Dataset entries
____

(** X10.  The identifier [create_summary] records for a scanned file
    [root/d/dat.npy] (line 45) is the directory entry [d], and the path
    [load] formats from that identifier (line 99) is the scanned file
    again: a summary built under a root makes [load] read back the very
    files that were scanned, for any [root] and any non-empty entry [d]. *)
Theorem study_id_round_trip (root d : string) :
  d <> "" -> no_slash d = true ->
  basename (dirname (root ++ "/" ++ d ++ "/dat.npy")) = d /\
  root ++ "/" ++ basename (dirname (root ++ "/" ++ d ++ "/dat.npy")) ++ "/dat.npy"
  = root ++ "/" ++ d ++ "/dat.npy".
Proof.
  intros Hne Hd.
  assert (H : basename (dirname (root ++ "/" ++ d ++ "/dat.npy")) = d).
  { change (root ++ "/" ++ d ++ "/dat.npy") with (root ++ "/" ++ d ++ "/" ++ "dat.npy").
    rewrite (dirname_join root d "dat.npy" Hne Hd eq_refl). apply basename_join. exact Hd. }
  split; [exact H |]. rewrite H. reflexivity.
Qed.

(** ** Programs with restricted effects *)

Lemma only_bind (ok : forall X, event X -> bool) {A B} (p : Prog A) (f : A -> Prog B) :
  only ok p -> (forall a, only ok (f a)) -> only ok (bind p f).
Proof.
  intros Hp Hf. induction Hp as [a | e | X ev k Hev Hk IH]; cbn [bind]; auto.
  - constructor.
  - constructor; auto.
Qed.

Lemma only_lift (ok : forall X, event X -> bool) {A} (r : result A) : only ok (@lift F A r).
Proof. destruct r; constructor. Qed.

Lemma only_trigger (ok : forall X, event X -> bool) {X} (ev : event X) :
  ok X ev = true -> only ok (trigger ev).
Proof. intros H. constructor; auto. intros; constructor. Qed.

____

Your objective:
The required output is the line containing "assert (H : basename" through the last line of the records above, each copied exactly and nothing more.

Exercise output:
  assert (H : basename (dirname (root ++ "/" ++ d ++ "/dat.npy")) = d).
  { change (root ++ "/" ++ d ++ "/dat.npy") with (root ++ "/" ++ d ++ "/" ++ "dat.npy").
    rewrite (dirname_join root d "dat.npy" Hne Hd eq_refl). apply basename_join. exact Hd. }
  split; [exact H |]. rewrite H. reflexivity.
Qed.

(** ** Programs with restricted effects *)

Lemma only_bind (ok : forall X, event X -> bool) {A B} (p : Prog A) (f : A -> Prog B) :
  only ok p -> (forall a, only ok (f a)) -> only ok (bind p f).
Proof.
  intros Hp Hf. induction Hp as [a | e | X ev k Hev Hk IH]; cbn [bind]; auto.
  - constructor.
  - constructor; auto.
Qed.

Lemma only_lift (ok : forall X, event X -> bool) {A} (r : result A) : only ok (@lift F A r).
Proof. destruct r; constructor. Qed.

Lemma only_trigger (ok : forall X, event X -> bool) {X} (ev : event X) :
  ok X ev = true -> only ok (trigger ev).
Proof. intros H. constructor; auto. intros; constructor. Qed.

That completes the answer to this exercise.